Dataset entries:
(* ===== verification/Gossip.v ===== *)
(** * Gossip between nodes ([src/src/blockchain/gossipsub.rs]).

    Messages and their bytes, peers, the mesh of a topic, the node with its handlers
    and heartbeat, discovery and the manager. A topic is the UTF-8 bytes of its
    string. The node keeps the datagrams it has sent in [sent], which is not a field
    of the source; the clock and the received datagrams are arguments. [udp_bind] and
    the socket are left out, and so is log output. *)

From Stdlib Require Import ZArith Lia Bool.
From stdpp Require Import base gmap sets strings pretty numbers sorting list.
From S2P Require Import Prelude Types Utf8.

Local Open Scope Z_scope.

(** ** Configuration *)

Record GossipConfig := mkGossipConfig {
  d : Z; d_low : Z; d_high : Z;
  cfg_ttl : Z;
  history : Z;
  max_msg_size : Z;
  heartbeat_ms : Z;
  evict_timeout_ms : Z;
  reconnect_backoff_base_ms : Z;
  max_reconnect_backoff_ms : Z;
  trace_messages : bool;
  collect_metrics : bool;
}.

Definition DEFAULT_TTL : Z := 8.

Definition GossipConfig_default : GossipConfig := mkGossipConfig 6 4 12 DEFAULT_TTL 120 65000 1000 60000 30000 300000 false true.

Definition GossipConfig_validate (c : GossipConfig) : result unit string :=
  if (d c =? 0) || (d_low c =? 0) || (d_high c =? 0) then Err "mesh degrees must be > 0"
  else if (d c <? d_low c) || (d_high c <? d c) then Err "invalid mesh degree bounds: d_low <= d <= d_high"
  else if history c =? 0 then Err "history must be > 0"
  else if max_msg_size c <? 1024 then Err "max_msg_size must be at least 1024"
  else if heartbeat_ms c =? 0 then Err "heartbeat_ms must be > 0"
  else Ok tt.

Inductive GossipError :=
| MessageTooLarge (size max : Z) | InvalidMessageType (v : Z) | MalformedMessage (reason : string)
| NotSubscribed | PeerNotFound | Io (m : string) | Config (m : string).

(** ** Messages *)

Inductive MsgType := Publish | Subscribe | Unsubscribe | Graft | Prune | IHave | IWant | Control.

Definition msg_type_code (t : MsgType) : Z :=
  match t with Publish => 1 | Subscribe => 2 | Unsubscribe => 3 | Graft => 4 | Prune => 5 | IHave => 6 | IWant => 7 | Control => 8 end.

Definition MsgType_try_from (v : Z) : result MsgType GossipError :=
  match v with
  | 1 => Ok Publish | 2 => Ok Subscribe | 3 => Ok Unsubscribe | 4 => Ok Graft
  | 5 => Ok Prune | 6 => Ok IHave | 7 => Ok IWant | 8 => Ok Control
  | _ => Err (InvalidMessageType v)
  end.

Record GossipMessage := mkGossipMessage {
  msg_type : MsgType;
  msg_id : Z;
  topic : bytes;
  data : bytes;
  ttl : Z;
}.
#[export] Instance eta_gossip_message : Settable GossipMessage := λ m, mkGossipMessage (msg_type m) (msg_id m) (topic m) (data m) (ttl m).

(** FNV-1a *)
Definition compute_id (t dt : bytes) : Z := foldl (λ h b, wrap32 (Z.lxor h b * 16777619)) 2166136261 (t ++ dt).

Definition new_publish (t dt : bytes) : GossipMessage := mkGossipMessage Publish (compute_id t dt) t dt DEFAULT_TTL.

Definition serialize (m : GossipMessage) : bytes :=
  [msg_type_code (msg_type m)] ++ le_bytes 4 (msg_id m) ++ [Z.of_nat (length (topic m)) `mod` 256] ++ topic m ++
  le_bytes 2 (Z.of_nat (length (data m)) `mod` 65536) ++ data m ++ [ttl m].

(** [None] is a panic. *)
Definition deserialize (raw : bytes) (max_size : Z) : option (result GossipMessage GossipError) :=
  match raw with
  | [] => Some (Err (MalformedMessage "empty message"))
  | b0 :: _ =>
    let len := Z.of_nat (length raw) in
    if max_size <? len then Some (Err (MessageTooLarge len max_size)) else
    match MsgType_try_from b0 with
    | Err e => Some (Err e)
    | Ok ty =>
      if len <? 5 then Some (Err (MalformedMessage "message too short for msg_id")) else
      let id := le_value (slice 1 4 raw) in
      if len <? 6 then Some (Err (MalformedMessage "message too short for topic length")) else
      topic_len ← raw !! 5%nat;
      let tl := Z.to_nat topic_len in
      if len <? 6 + topic_len + 2 then
        Some (Err (MalformedMessage ("topic length " +:+ pretty topic_len +:+ " exceeds available data"))) else
      let t := from_utf8_lossy (slice 6 tl raw) in
      let data_len := le_value (slice (6 + tl) 2 raw) in
      let data_start := (6 + tl + 2)%nat in
      if len <? Z.of_nat data_start + data_len + 1 then
        Some (Err (MalformedMessage ("data length " +:+ pretty data_len +:+ " exceeds available data"))) else
      tm ← raw !! (data_start + Z.to_nat data_len)%nat;
      Some (Ok (mkGossipMessage ty id t (slice data_start (Z.to_nat data_len) raw) tm))
    end
  end.

(** ** Peers *)

Abbreviation addr := (list Z * Z)%type.

Record Peer := mkPeer {
  ip : list Z;
  port : Z;
  topics : gset bytes;
  pmesh : gset bytes;
  score : Z;
  seen_ms : Z;
  backoff_ms : Z;
  connected : bool;
}.
#[export] Instance eta_peer : Settable Peer := λ p,
  mkPeer (ip p) (port p) (topics p) (pmesh p) (score p) (seen_ms p) (backoff_ms p) (connected p).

◆ **Problem statement**
Extract the lines above, from the first one through the one containing "else if (d c", and return only those, unchanged.

◆ **Output for this task**
(* ===== verification/Gossip.v ===== *)
(** * Gossip between nodes ([src/src/blockchain/gossipsub.rs]).

    Messages and their bytes, peers, the mesh of a topic, the node with its handlers
    and heartbeat, discovery and the manager. A topic is the UTF-8 bytes of its
    string. The node keeps the datagrams it has sent in [sent], which is not a field
    of the source; the clock and the received datagrams are arguments. [udp_bind] and
    the socket are left out, and so is log output. *)

From Stdlib Require Import ZArith Lia Bool.
From stdpp Require Import base gmap sets strings pretty numbers sorting list.
From S2P Require Import Prelude Types Utf8.

Local Open Scope Z_scope.

(** ** Configuration *)

Record GossipConfig := mkGossipConfig {
  d : Z; d_low : Z; d_high : Z;
  cfg_ttl : Z;
  history : Z;
  max_msg_size : Z;
  heartbeat_ms : Z;
  evict_timeout_ms : Z;
  reconnect_backoff_base_ms : Z;
  max_reconnect_backoff_ms : Z;
  trace_messages : bool;
  collect_metrics : bool;
}.

Definition DEFAULT_TTL : Z := 8.

Definition GossipConfig_default : GossipConfig := mkGossipConfig 6 4 12 DEFAULT_TTL 120 65000 1000 60000 30000 300000 false true.

Definition GossipConfig_validate (c : GossipConfig) : result unit string :=
  if (d c =? 0) || (d_low c =? 0) || (d_high c =? 0) then Err "mesh degrees must be > 0"
  else if (d c <? d_low c) || (d_high c <? d c) then Err "invalid mesh degree bounds: d_low <= d <= d_high"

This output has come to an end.